The new emphasis on the culturization of the officer corps came with a reassessment that followed the Vietnam War and the subsequent changeover to an all-volunteer military. One distressing result of the Vietnam experience was that large numbers of disillusioned officers resigned from the services. The Pentagon needed not only a new infusion of talent but also a major overhaul in organization and training. Most important, the traditional interservice bickering that often hobbled performance in the field and sowed distrust between officers and men had to end.
What helped make the changes possible was the advent of the all-volunteer military, which lured educated and motivated young men and women with promises of good pay, first-class training and career advancement. As a consequence, says Anthony Cordesman, professor of national-security studies at Georgetown University (and now something of a minor celebrity as a result of his sophisticated military analysis on ABC television), the Pentagon can boast of "an unprecedented level of professionalism that in every way is superior to the old conscript." This, says Cordesman, has bred "a new civil-military relationship" that permitted Schwarzkopf and his commanders to pursue their goals with a minimum of political interference.
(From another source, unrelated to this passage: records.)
(** * STYLO virtual try-on: outfit timeline, try-on orchestrator and error
    classification.

    A shallow embedding of the state handling of [src/App.tsx] (the outfit
    history, its cursor, the pose cursor, the busy flag and the stored error,
    together with the four user-facing handlers) and of
    [getFriendlyErrorMessage] of [src/lib/utils.ts], followed by the
    properties the specification states about them. *)

From Stdlib Require Import Ascii String.
From stdpp Require Import base numbers option list strings.

Local Open Scope string_scope.

(** ** [src/lib/utils.ts] *)

Module Utils.

(** JavaScript strings are modelled as [string], one character per code
    unit. The model is that of ASCII text, the strings [isAsciiText]
    accepts: there [String.prototype.toLowerCase] changes the letters
    [A]-[Z] and nothing else, which is what [toLowerCase] below does. Outside
    ASCII [toLowerCase] also folds other letters (the Kelvin sign to [k]),
    which the model does not follow; what is stated of an arbitrary message
    is therefore stated of ASCII text. Host names, as [new URL] gives them,
    are always ASCII. *)
Fixpoint isAsciiText (s : string) : bool :=
  match s with
  | EmptyString => true
  | String c r => (nat_of_ascii c <? 128)%nat && isAsciiText r
  end.

Definition lower_ascii (c : ascii) : ascii :=
  let n := nat_of_ascii c in
  if (65 <=? n)%nat && (n <=? 90)%nat then ascii_of_nat (n + 32) else c.

Fixpoint toLowerCase (s : string) : string :=
  match s with
  | EmptyString => EmptyString
  | String c r => String (lower_ascii c) (toLowerCase r)
  end.

(** [s.startsWith(p)] *)
Fixpoint startsWith (s p : string) {struct p} : bool :=
  match p, s with
  | EmptyString, _ => true
  | String a p', String b s' => if Ascii.eqb a b then startsWith s' p' else false
  | String _ _, EmptyString => false
  end.

(** [s.includes(needle)] *)
Fixpoint includes (s needle : string) : bool :=
  startsWith s needle ||
  match s with
  | EmptyString => false
  | String _ r => includes r needle
  end.

(** The character class [[\w\/.-]] of the regular expression. *)
Definition is_mime_char (c : ascii) : bool :=
  let n := nat_of_ascii c in
  ((48 <=? n) && (n <=? 57) || (65 <=? n) && (n <=? 90) ||
   (97 <=? n) && (n <=? 122) || (n =? 95) || (n =? 47) || (n =? 46) ||
   (n =? 45))%nat.

Fixpoint takeWhile (f : ascii → bool) (s : string) : string :=
  match s with
  | EmptyString => EmptyString
  | String c r => if f c then String c (takeWhile f r) else EmptyString
  end.

Fixpoint dropChars (n : nat) (s : string) : string :=
  match n, s with
  | O, _ => s
  | S n', String _ r => dropChars n' r
  | S _, EmptyString => EmptyString
  end.

Definition mimePrefix : string := "Unsupported MIME type: ".

(** An attempt of [/Unsupported MIME type: ([\w\/.-]+)/] at the start of
    [s]: the literal, then the longest non-empty run of class characters. *)
Definition mimeMatchHere (s : string) : option string :=
  if startsWith s mimePrefix then
    match takeWhile is_mime_char (dropChars (String.length mimePrefix) s) with
    | EmptyString => None
    | m => Some m
    end
  else None.

(** [rawMessage.match(/Unsupported MIME type: ([\w\/.-]+)/)], giving the
    capture group of the leftmost match. *)
Fixpoint mimeMatch (s : string) : option string :=
  match mimeMatchHere s with
  | Some m => Some m
  | None =>
      match s with
      | EmptyString => None
      | String _ r => mimeMatch r
      end
  end.

(** The values [getFriendlyErrorMessage] distinguishes in its argument of
    type [unknown]. *)
Inductive unknown : Type :=
| ErrorObject (message : string)          (* error instanceof Error *)
| StringValue (s : string)                (* typeof error === 'string' *)
| OtherValue (truthy : bool) (str : string). (* String(error) = str *)

Definition rawMessageOf (error : unknown) : string :=
  match error with
  | ErrorObject message => message
  | StringValue s => s
  | OtherValue true str => str
  | OtherValue false _ => "An unknown error occurred."
  end.

Definition rateLimitMessage : string :=
  "We're experiencing high demand right now. Please wait a moment and try again.".

Definition unsupportedMessage (mimeType : string) : string :=
  "Sorry, " ++ mimeType ++
  " is not supported. Please upload a standard image format like PNG, JPEG, or WEBP.".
In addition, the Pentagon made major revisions in key military practices. Items:
-- The Chairman of the Joint Chiefs of Staff, thanks to the little-noted 1986 Goldwater-Nichols Reorganization Act, was given new powers, changing his role from head of the service chiefs to that of the sole, authoritative military adviser to the President.
-- Training was revised from "doing it by the book" to "training to win." In place of the customary set pieces that passed for classroom exercises, officers were encouraged to roam a figurative battlefield intellectually, looking for tactical possibilities.
-- Command activities changed from isolated service-based operations -- which in Vietnam had often seemed to permit each service to fight its own war -- to close, integrated cooperation.
These revisions were accompanied by a curriculum reform at the military academies. Today's future officers are allowed more flexibility in their studies. They can take elective courses either in their major subjects or in the humanities and sciences, and of course spend a good deal of time absorbing the new battlefield thinking that has emerged over the past two decades. The Pentagon, says Martin Binkin, a defense expert at the Brookings Institution, "literally rewrote the textbook on war. It's a new ball game in every way. The battle cry is 'Fight smart!' " The merits of that approach are written all over Operation Desert Storm.